Problem :: Once you find the line with "parent := OBB_INVALID_NODE;" in the data that follows, repeat it and every line after it exactly, through the line with "mkNode (obb n) v".

Saved data entries ::
(** ** Labels of projects *)

Definition cluster_status (c s : Cluster) : Cluster := set_cl_status (cl_status s) c.
Definition cluster_store (n : string) : Client (cells Cluster) Cluster := cell_client id whole cluster_status n.
Definition belongs (project : string) (c : Cluster) : Prop :=
  om_labels (cl_meta c) !! ProjectIDLabelKey = Some project ∧ om_labels (cl_meta c) !! WorkerNameLabelKey = None.
#[local] Instance belongs_dec project c : Decision (belongs project c).
Proof. unfold belongs. apply _. Defined.
Definition label_seed (n : string) : LabelSeed (cells Cluster) :=
  mkLabelSeed _ (cluster_store n) (λ project w, (Ok (cell_list id n (belongs project) w), w)).
Definition labelled_web : Project := mkProject (meta_of "p1" "uid-1" {["tier" := "gold"; WorkerNameLabelKey := "mine"]} []) "web" ProjectActive.
Definition one_project : Client (cells Cluster) Project :=
  mkClient (λ _ w, (Ok labelled_web, w)) (λ _ w, (Ok [labelled_web], w)) (λ _, throw missing) (λ _, throw missing) (λ _ _, throw missing)
    (λ _ _, throw missing) (λ _, throw missing).
Definition label_env : LabelEnv (cells Cluster) :=
  mkLabelEnv _ one_project [("europe", label_seed "europe"); ("us", label_seed "us")] (mem_retry _) (λ _, true) map_to_list.
Definition labels_of (n : string) (k : NamespacedName) (w : cells Cluster) : option (gmap string string) :=
  om_labels ∘ cl_meta <$> cell_view id n k w.

Lemma label_seed_in n s : (n, s) ∈ lb_seeds label_env → s = label_seed n.
Proof. by intros [[= -> ->]|[[= -> ->]|[]%elem_of_nil]%elem_of_cons]%elem_of_cons. Qed.

#[export] Program Instance label_world : LabelWorld label_env := {| lw_labels := labels_of; lw_worker := "" |}.
Next Obligation. repeat constructor; set_solver. Qed.
Next Obligation. done. Qed.
Next Obligation. intros. by intros w z w' [= _ <-]. Qed.
Next Obligation. intros n s p m k' ->%label_seed_in. by intros w z w' [= _ <-]. Qed.
Next Obligation.
  intros n s p w l w' ->%label_seed_in [= <- _]. split; [apply cell_list_keys|]. split.
  - intros c [Hv _]%cell_list_elem. unfold labels_of. by rewrite Hv.
  - intros k L HL [Hp Hw]. unfold labels_of in HL. destruct (cell_view id n k w) as [c|] eqn:Ev; [|done]. injection HL as <-.
    pose proof (cell_view_key _ _ _ _ _ Ev) as <-. exists c. split; [|done]. by apply cell_list_elem.
Qed.
Next Obligation. intros n s k m k' ->%label_seed_in. apply (cell_get_keeps id whole cluster_status). Qed.
Next Obligation.
  intros n s old new m k' ->%label_seed_in w z w'. simpl. destruct (cell_view id n (object_key old) w) as [x|] eqn:Ev; intros [= _ <-]; [|done].
  unfold labels_of. rewrite cell_view_put by done. pose proof (cell_view_key _ _ _ _ _ Ev) as Hk.
  change (object_key (cluster_status x new)) with (object_key x). destruct (decide _) as [Heq|]; [|done].
  rewrite Hk in Heq. apply pair_eq in Heq as [-> ->]. by rewrite Ev.
Qed.
Next Obligation.
  intros n s old new w z w' ->%label_seed_in. simpl. unfold labels_of at 1. destruct (cell_view id n (object_key old) w) as [x|] eqn:Ev; [|done].
  intros [= <- <-] Hl Hk. unfold labels_of. split.
  - intros m k Hne. rewrite cell_view_put by done. by rewrite decide_False.
  - right. rewrite cell_view_put by done. by rewrite decide_True.
Qed.
(** * OBBTree: build, skip computation and stackless query

    A shallow embedding of [hoomd/hpmc/OBBTree.h] (class
    [hpmc::detail::OBBTree<node_capacity>]) and proofs about the arena
    layout produced by [buildTree], the stackless [query], and the
    behaviour of the build on allocation failure and on degenerate input.

    Conventions.
    - [unsigned int] is a [Z] in [[0, 2^32)]; every arithmetic operation of
      the source is followed by [u32], its wrap-around.
    - The node arena [m_nodes] is the list of the [m_num_nodes] records
      that are in use; the slots of the allocation above [m_num_nodes]
      hold indeterminate data and are not represented.  The size of the
      allocation is [m_node_capacity].
    - The caller's arrays [obbs], [internal_coordinates] and the local
      [idx] are passed by reference through the whole recursion; they sit
      next to the tree in the machine state [St].
    - An access outside an array is undefined behaviour in the source; the
      model stops with [OutOfRange].  The exception thrown by
      [allocateNode] is [AllocationError]; the state in which it was
      thrown is kept, as it is in the source.
    - Recursion and the loops whose counter is changed in the body take
      fuel; running out of it is [OutOfFuel]. *)

From Stdlib Require Import ZArith Lia.
From stdpp Require Import base tactics option list list_numbers sorting.

Local Open Scope Z_scope.

(** ** Machine integers *)

Definition u32 (x : Z) : Z := x mod 2 ^ 32.

Definition is_u32 (x : Z) : Prop := 0 <= x < 2 ^ 32.

(** [const unsigned int OBB_INVALID_NODE = 0xffffffff;] *)
Definition OBB_INVALID_NODE : Z := 4294967295.

(** ** What the header takes from elsewhere

    [OBB.h], the vector math and the allocator are not part of the file.
    They are the fields of [Env]; [proj_negative my_obb o] is the test
    [dot(o.center - my_obb.center, transpose(my_obb.rotation).row0) < 0]
    of the partition sweep, [posix_memalign_ok c] tells whether the
    allocation of [c] node records succeeds, and [indet] is the content of
    a [particles] slot that was never written. *)

Class Env : Type := {
  OBB : Type;
  vec3 : Type;
  OverlapReal : Type;
  OBB_default : OBB;
  compute_obb : list vec3 -> OverlapReal -> OBB;
  overlap : OBB -> OBB -> bool;
  proj_negative : OBB -> OBB -> bool;
  getCorners : OBB -> list vec3;
  OverlapReal_zero : OverlapReal;
  node_capacity : Z;
  posix_memalign_ok : Z -> bool;
  indet : Z
}.

Inductive array_id : Set :=
  | A_obbs | A_idx | A_coords | A_mapping | A_nodes | A_particles.

Inductive err : Set :=
  | AllocationError
  | UnknownParticle
  | OutOfRange (a : array_id)
  | OutOfFuel.

(** Reading and writing an array at an [unsigned int] index. *)

Definition nthZ {A : Type} (l : list A) (i : Z) : option A :=
  if i <? 0 then None else l !! Z.to_nat i.

Definition updZ {A : Type} (l : list A) (i : Z) (x : A) : option (list A) :=
  match nthZ l i with
  | Some _ => Some (<[Z.to_nat i := x]> l)
  | None => None
  end.

(** [std::swap(l[a], l[b])] *)
Definition swapZ {A : Type} (l : list A) (a b : Z) : option (list A) :=
  match nthZ l a, nthZ l b with
  | Some x, Some y => Some (<[Z.to_nat b := x]> (<[Z.to_nat a := y]> l))
  | _, _ => None
  end.

(** The slice [l[start .. start+len)]. *)
Definition segZ {A : Type} (l : list A) (start len : Z) : list A :=
  take (Z.to_nat len) (drop (Z.to_nat start) l).

Section Model.
Context {env : Env}.

(** ** Data *)

Record OBBNode : Type := mkNode {
  obb : OBB;
  left : Z;
  right : Z;
  parent : Z;
  skip : Z;
  particles : list Z;
  num_particles : Z
}.

(** [OBBNode()]: the constructor sets the three links, [num_particles]
    and [skip]; the box is default constructed and [particles] is left
    as it is. *)
Definition OBBNode_default : OBBNode :=
  {| obb := OBB_default;
     left := OBB_INVALID_NODE;
     right := OBB_INVALID_NODE;
     parent := OBB_INVALID_NODE;
     skip := 0;
     particles := replicate (Z.to_nat node_capacity) indet;
     num_particles := 0 |}.

Definition set_obb (o : OBB) (n : OBBNode) : OBBNode :=
  mkNode o (left n) (right n) (parent n) (skip n) (particles n) (num_particles n).
Definition set_left (v : Z) (n : OBBNode) : OBBNode :=
  mkNode (obb n) v (right n) (parent n) (skip n) (particles n) (num_particles n).
Definition set_right (v : Z) (n : OBBNode) : OBBNode :=
  mkNode (obb n) (left n) v (parent n) (skip n) (particles n) (num_particles n).
Definition set_parent (v : Z) (n : OBBNode) : OBBNode :=
  mkNode (obb n) (left n) (right n) v (skip n) (particles n) (num_particles n).
Definition set_skip (v : Z) (n : OBBNode) : OBBNode :=
  mkNode (obb n) (left n) (right n) (parent n) v (particles n) (num_particles n).
Definition set_particles (ps : list Z) (n : OBBNode) : OBBNode :=
  mkNode (obb n) (left n) (right n) (parent n) (skip n) ps (num_particles n).
Definition set_num_particles (v : Z) (n : OBBNode) : OBBNode :=
  mkNode (obb n) (left n) (right n) (parent n) (skip n) (particles n) v.

Record OBBTree : Type := mkTree {
  m_nodes : list OBBNode;
  m_num_nodes : Z;
  m_node_capacity : Z;
  m_root : Z;
  m_mapping : list Z
}.

(** [OBBTree() : m_nodes(0), m_num_nodes(0), m_node_capacity(0), m_root(0)] *)
Definition OBBTree_new : OBBTree :=
  {| m_nodes := []; m_num_nodes := 0; m_node_capacity := 0; m_root := 0;
     m_mapping := [] |}.

Record St : Type := mkSt {
  tree : OBBTree;
  obbs : list OBB;
  idx : list Z;
  internal_coordinates : list (list vec3)
}.

Definition set_tree (t : OBBTree) (s : St) : St :=
  mkSt t (obbs s) (idx s) (internal_coordinates s).
Definition set_nodes (ns : list OBBNode) (t : OBBTree) : OBBTree :=
  mkTree ns (m_num_nodes t) (m_node_capacity t) (m_root t) (m_mapping t).

(** ** The monad: state that survives an error *)

Definition M (A : Type) : Type := St -> (err + A) * St.

Definition ret {A : Type} (a : A) : M A := fun s => (inr a, s).

Definition raise {A : Type} (e : err) : M A := fun s => (inl e, s).

Definition bind {A B : Type} (m : M A) (f : A -> M B) : M B :=
  fun s => match m s with
           | (inr a, s') => f a s'
           | (inl e, s') => (inl e, s')
           end.

Definition gets {A : Type} (f : St -> A) : M A := fun s => (inr (f s), s).

Definition modify (f : St -> St) : M unit := fun s => (inr tt, f s).

Definition lift {A : Type} (a : array_id) (o : option A) : M A :=
  match o with
  | Some x => ret x
  | None => raise (OutOfRange a)
  end.

Notation "'do' x <- m ; k" := (bind m (fun x => k))
  (at level 10, x name, m at level 100, k at level 200).

(** [for (i = lo; ...; i++) body(i)], [n] iterations. *)
Fixpoint for_upto (n : nat) (i : Z) (body : Z -> M unit) : M unit :=
  match n with
  | O => ret tt
  | S n' => do _ <- body i; for_upto n' (u32 (i + 1)) body
  end.

(** [m_nodes[k] = f(m_nodes[k])] *)
Definition write_node (k : Z) (f : OBBNode -> OBBNode) : M unit :=
  do t <- gets tree;
  do n <- lift A_nodes (nthZ (m_nodes t) k);
  modify (set_tree (set_nodes (<[Z.to_nat k := f n]> (m_nodes t)) t)).

Definition read_node (k : Z) : M OBBNode :=
  do t <- gets tree; lift A_nodes (nthZ (m_nodes t) k).

(** ** [init] *)

Definition init (N : Z) : M unit :=
  modify (fun s =>
    set_tree {| m_nodes := [];
                m_num_nodes := 0;
                m_node_capacity := m_node_capacity (tree s);
                m_root := OBB_INVALID_NODE;
                m_mapping := replicate (Z.to_nat N) OBB_INVALID_NODE |} s).

(** ** [allocateNode] *)

(** [m_new_node_capacity]: twice the capacity, sixteen when that is zero. *)
Definition new_capacity (capacity : Z) : Z :=
  let c2 := u32 (capacity * 2) in
  if c2 =? 0 then 16 else c2.

Definition allocateNode : M Z :=
  do t <- gets tree;
  do _ <- (if m_node_capacity t <=? m_num_nodes t then
             let c := new_capacity (m_node_capacity t) in
             if posix_memalign_ok c then
               (* memcpy of m_num_nodes records into the new block *)
               if negb (m_node_capacity t =? 0) && (c <? m_num_nodes t)
               then raise (OutOfRange A_nodes)
               else modify (fun s =>
                      set_tree (mkTree (m_nodes t) (m_num_nodes t) c
                                       (m_root t) (m_mapping t)) s)
             else raise AllocationError
           else ret tt);
  do t <- gets tree;
  if m_num_nodes t <? m_node_capacity t then
    do _ <- modify (set_tree (mkTree (m_nodes t ++ [OBBNode_default])
                                     (u32 (m_num_nodes t + 1))
                                     (m_node_capacity t) (m_root t)
                                     (m_mapping t)));
    do t' <- gets tree;
    ret (u32 (m_num_nodes t' - 1))
  else raise (OutOfRange A_nodes).

(** ** [buildNode] *)

(** The three [std::swap] calls of the sweep. *)
Definition swap3 (a b : Z) : M unit :=
  do s <- gets (fun s => s);
  do o <- lift A_obbs (swapZ (obbs s) a b);
  do i <- lift A_idx (swapZ (idx s) a b);
  do c <- lift A_coords (swapZ (internal_coordinates s) a b);
  modify (fun s => mkSt (tree s) o i c).

(** The partition sweep [for (i = 0; i < start_right; i++)]; the branch
    that swaps ends with [start_right--; i--;] and the loop header then
    adds one to [i] again. *)
Fixpoint sweep (fuel : nat) (my_obb : OBB) (start i start_right : Z) : M Z :=
  if start_right <=? i then ret start_right
  else match fuel with
       | O => raise OutOfFuel
       | S fuel' =>
           do s <- gets (fun s => s);
           do o <- lift A_obbs (nthZ (obbs s) (u32 (start + i)));
           if proj_negative my_obb o then
             sweep fuel' my_obb start (u32 (i + 1)) start_right
           else
             do _ <- swap3 (u32 (start + i)) (u32 (u32 (start + start_right) - 1));
             sweep fuel' my_obb start (u32 (u32 (i - 1) + 1)) (u32 (start_right - 1))
       end.

(** The two nested loops that collect the vertices of the sub-range. *)
Fixpoint gather (n : nat) (i : Z) (coords : list (list vec3)) : option (list vec3) :=
  match n with
  | O => Some []
  | S n' =>
      match nthZ coords i, gather n' (u32 (i + 1)) coords with
      | Some c, Some rest => Some (c ++ rest)
      | _, _ => None
      end
  end.

(** One iteration of the loop that fills a leaf. *)
Definition fill_leaf (new_node start i : Z) : M unit :=
  do s <- gets (fun s => s);
  do p <- lift A_idx (nthZ (idx s) (u32 (start + i)));
  do n <- read_node new_node;
  do ps <- lift A_particles (updZ (particles n) i p);
  do _ <- write_node new_node (set_particles ps);
  do s <- gets (fun s => s);
  do p' <- lift A_idx (nthZ (idx s) (u32 (start + i)));
  do mp <- lift A_mapping (updZ (m_mapping (tree s)) p' new_node);
  modify (fun s =>
    set_tree (mkTree (m_nodes (tree s)) (m_num_nodes (tree s))
                     (m_node_capacity (tree s)) (m_root (tree s)) mp) s).

(** The leaf branch: [if (len <= node_capacity) { ... return new_node; }] *)
Definition make_leaf (my_obb : OBB) (start len parent_idx : Z) : M Z :=
  do new_node <- allocateNode;
  do _ <- write_node new_node (set_obb my_obb);
  do _ <- write_node new_node (set_parent parent_idx);
  do _ <- write_node new_node (set_num_particles len);
  do _ <- for_upto (Z.to_nat len) 0 (fill_leaf new_node start);
  ret new_node.

(** The end of the internal branch: the four writes through [my_idx],
    after both children are built. *)
Definition connect (my_idx : Z) (my_obb : OBB) (parent_idx new_left new_right : Z)
    : M Z :=
  do _ <- write_node my_idx (set_obb my_obb);
  do _ <- write_node my_idx (set_parent parent_idx);
  do _ <- write_node my_idx (set_left new_left);
  do _ <- write_node my_idx (set_right new_right);
  ret my_idx.
(** The body of the generator: the loop, then the flush or the report of
    an exception, then [cleanup]; nothing follows a loop that is still
    running. *)
Lemma stream_body_run fuel prompt g o g' tr :
  budget g ≠ Some 0 →
  stream_body env fuel prompt g = (o, g', tr) →
  ∃ (ol : Outcome unit) gl ltr rest,
    tr = ltr ++ rest
    ∧ ends (ending ol) gl ltr
    ∧ match ol with
      | Fuel => o = Fuel ∧ rest = []
      | GeneratorExit =>
          o = GeneratorExit ∧ Forall closing rest ∧ cleanups rest = 1
      | Raise e =>
          o ≠ Fuel ∧ Forall steady ltr
          ∧ ∃ ctr, rest = [Log (LStreamError (str_of e)); Emit (error_event (str_of e))]
                          ++ ctr
                   ∧ Forall closing ctr ∧ cleanups ctr = 1
      | Ret _ =>
          o ≠ Fuel
          ∧ state (base (self g')) = state (base (self gl))
          ∧ ∃ ftr ctr,
              rest = ftr ++ ctr ∧ Forall closing ctr ∧ cleanups ctr = 1
              ∧ (ftr = []
                 ∨ ∃ msg c,
                     get_last_assistant_message (memory (base (self g'))) = Some msg
                     ∧ content msg = Some c ∧ ftr = [Emit (content_event c)])
      end.
Proof.
  intros Hb Hrun.
  unfold stream_body, try_finally, try_except, mbind, M_bind, modify_self in Hrun.
  match type of Hrun with
  | context [while ?f ?c ?b ?g0] =>
      destruct (while f c b g0) as [[ol gl] ltr] eqn:Hw;
      assert (ends (ending ol) gl ltr) as Hends by (by apply (while_ends env f g0))
  end.
  exists ol, gl, ltr. cbn [app] in Hrun.
  destruct ol as [[]|e| |].
  - destruct (flush gl) as [[ofl gf] ftr] eqn:Hf.
    assert (budget gl ≠ Some 0) as Hbl.
    { inversion Hends as [k0 g0 tr0 H1 [H2|H2] | k0 g0 m p H1 [[H2 H3]|H2]
                         | k0 g0 m p H1 [[H2 H3]|H2] | g0 r p H1 H2 H3]; done. }
    destruct (flush_run gl ofl gf ftr Hbl Hf) as (Hself & Hof & Hftr).
    destruct (cleanup_closing gf) as (gc & ctr & Hc & Hclosing & Hone & Hmem & Hstate).
    exists (ftr ++ ctr).
    destruct Hof as [-> | ->]; cbn in Hrun; rewrite Hc in Hrun;
      injection Hrun as <- <- <-.
    all: split; [by rewrite app_assoc|]; split; [done|]; split; [done|].
    all: split; [by rewrite Hstate, Hself|].
    all: exists ftr, ctr; split; [done|]; split; [done|]; split; [done|].
    all: destruct Hftr as [->|(msg & c & H1 & H2 & ->)]; [by left|right].
    all: exists msg, c; by rewrite Hmem, Hself.
  - assert (Forall steady ltr ∧ budget gl ≠ Some 0) as [Hst Hbl].
    { inversion Hends as [k0 g0 tr0 H1 [H2|H2] | k0 g0 m p H1 [[H2 H3]|H2]
                         | k0 g0 m p H1 [[H2 H3]|H2] | ]; done. }
    unfold log, observe_, yield in Hrun.
    destruct (cleanup_closing gl) as (gc & ctr & Hc & Hclosing & Hone & _).
    destruct gl as [al [[|[|n]]|]]; [done| | |]; cbn in Hrun.
    + destruct (cleanup_closing {| self := al; budget := Some 0 |})
        as (gc' & ctr' & Hc' & Hclosing' & Hone' & _).
      rewrite Hc' in Hrun. injection Hrun as <- <- <-. eexists.
      split; [by rewrite <- app_assoc|]. split; [done|]. split; [done|].
      split; [done|]. by exists ctr'.
    + destruct (cleanup_closing {| self := al; budget := Some (S n) |})
        as (gc' & ctr' & Hc' & Hclosing' & Hone' & _).
      rewrite Hc' in Hrun. injection Hrun as <- <- <-. eexists.
      split; [by rewrite <- app_assoc|]. split; [done|]. split; [done|].
      split; [done|]. by exists ctr'.
    + rewrite Hc in Hrun. injection Hrun as <- <- <-. eexists.
      split; [by rewrite <- app_assoc|]. split; [done|]. split; [done|].
      split; [done|]. by exists ctr.
  - destruct (cleanup_closing gl) as (gc & ctr & Hc & Hclosing & Hone & _).
    rewrite Hc in Hrun. injection Hrun as <- <- <-. by exists ctr.
  - injection Hrun as <- <- <-. exists []. by rewrite app_nil_r.
Qed.
(** * The playlist queue of the youtube-player controller

    A shallow embedding of [src/controller.js]: the queue and its two
    playback modes, the link and timestamp parsing that feeds it, and the
    state that is written to and read back from local storage.

    The controller is a JavaScript object mutated by event handlers.  Its
    fields are a record, the handlers are computations in a small state and
    exception monad over that record, the local storage and the list of
    calls made on the embedded player.  Rendering (the [update...Display]
    methods, notifications) has no effect on those and is kept as
    computations that do nothing, so that the handlers read as in the
    source. *)

From Stdlib Require Import String Ascii List ZArith Lia Bool Arith Permutation.
Import ListNotations.

Local Open Scope Z_scope.
Local Open Scope list_scope.

(** ** JavaScript values used by the controller *)

(** [currentVideoIndex] is [null] or a number in the source; reading a
    record without the key gives [undefined], and arithmetic on that gives
    [NaN].  Numbers that occur are integers; the sign of zero is not
    tracked. *)
Inductive Index : Type :=
| INull
| IUndefined
| INaN
| INum (z : Z).

(** A form-control value (a string) or a number: the volume fields. *)
Inductive Scalar : Type :=
| Num (z : Z)
| Str (s : string).

Definition truthy (v : Scalar) : bool :=
  match v with
  | Num z => negb (z =? 0)
  | Str s => negb (String.eqb s "")
  end.

(** [addedAt] is a [Date] when the item is created; [JSON.stringify] writes
    it as its ISO string, and [JSON.parse] gives that string back.  Both
    carry the instant in milliseconds. *)
Inductive Timestamp : Type :=
| DateObject (ms : Z)
| IsoString (ms : Z).

Definition toJSON_Timestamp (t : Timestamp) : Timestamp :=
  match t with
  | DateObject ms => IsoString ms
  | IsoString ms => IsoString ms
  end.

(** [index !== null] *)
Definition not_null (i : Index) : bool :=
  match i with
  | INull => false
  | _ => true
  end.

(** [a % b]: the remainder of the truncated division, [NaN] for a zero
    divisor. *)
Definition js_rem (a b : Z) : Index :=
  if b =? 0 then INaN else INum (Z.rem a b).

(** [(index + 1) % len], where [null + 1] is [1]. *)
Definition succ_rem (i : Index) (len : Z) : Index :=
  match i with
  | INull => js_rem 1 len
  | INum z => js_rem (z + 1) len
  | IUndefined | INaN => INaN
  end.

(** [index === 0 ? len - 1 : index - 1] *)
Definition pred_wrap (i : Index) (len : Z) : Index :=
  match i with
  | INull => INum (-1)
  | INum z => if z =? 0 then INum (len - 1) else INum (z - 1)
  | IUndefined | INaN => INaN
  end.
(** X12: what [get_group_intensity] returns is one intensity and one
    percentage per unique label, for at least one label; when the
    intensities do not sum to zero, each percentage is its intensity divided
    by that sum and the percentages sum to one. *)
Theorem get_group_intensity_percent
    (curve_fit : list Q -> list Q -> list Q -> exc (list Q))
    (self : RheedMask.t) (gi gp : list Q) (warns : list RheedMask.warning) :
  RheedMask.get_group_intensity curve_fit self = Ok (gi, gp, warns) ->
  RheedMask.cluster_labels_unique self <> []
  /\ length gi = length (RheedMask.cluster_labels_unique self)
  /\ length gp = length gi
  /\ (~ (np_sum gi == 0)%Q ->
      gp = map (fun x => (x / np_sum gi)%Q) gi /\ (np_sum gp == 1)%Q).
Proof.
  unfold RheedMask.get_group_intensity. intros H.
  apply bind_Ok in H as (st & Hloop & H).
  pose proof (labels_loop_length _ _ _ _ _ _ Hloop) as Hlen.
  destruct (labels_loop_percent _ _ _ _ _ _ Hloop) as [[Hnil ->]|[Hne Hp]].
  { discriminate H. }
  destruct st as [[[gi' gp'] gf] w]. cbn [fst snd] in *. subst gp'.
  apply mret_Ok in H. injection H as <- <- <-.
  split; [exact Hne|]. split; [rewrite Hlen; apply length_replicate|].
  split; [apply length_map|].
  intros Hnz. split; [reflexivity|].
  rewrite np_sum_scale. field. exact Hnz.
Qed.

(** The theorem above on the pattern with two regions and a failing fit. *)
Lemma get_group_intensity_percent_witness :
  exists gi gp warns,
    RheedMask.get_group_intensity failing_fit two_regions = Ok (gi, gp, warns)
    /\ ~ (np_sum gi == 0)%Q
    /\ RheedMask.cluster_labels_unique two_regions <> []
    /\ length gi = 1
    /\ length gp = length gi
    /\ (~ (np_sum gi == 0)%Q ->
        gp = map (fun x => (x / np_sum gi)%Q) gi /\ (np_sum gp == 1)%Q).
Proof.
  eexists _, _, _. split; [vm_compute; reflexivity|].
  split; [vm_compute; discriminate|].
  eapply (get_group_intensity_percent failing_fit two_regions).
  vm_compute. reflexivity.
Defined.

(** X13: without any cluster label the loop body never runs and the
    [return] reads the unassigned local [group_percent]:
    [get_group_intensity] raises [UnboundLocalError] whatever the pattern
    and the fit. *)
Theorem get_group_intensity_no_labels
    (curve_fit : list Q -> list Q -> list Q -> exc (list Q))
    (self : RheedMask.t) :
  RheedMask.cluster_labels_unique self = [] ->
  RheedMask.get_group_intensity curve_fit self = Raise UnboundLocalError.
Proof.
  intros H. unfold RheedMask.get_group_intensity. rewrite H. reflexivity.
Qed.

Exercise solution ::
     parent := OBB_INVALID_NODE;
     skip := 0;
     particles := replicate (Z.to_nat node_capacity) indet;
     num_particles := 0 |}.

Definition set_obb (o : OBB) (n : OBBNode) : OBBNode :=
  mkNode o (left n) (right n) (parent n) (skip n) (particles n) (num_particles n).
Definition set_left (v : Z) (n : OBBNode) : OBBNode :=
  mkNode (obb n) v (right n) (parent n) (skip n) (particles n) (num_particles n).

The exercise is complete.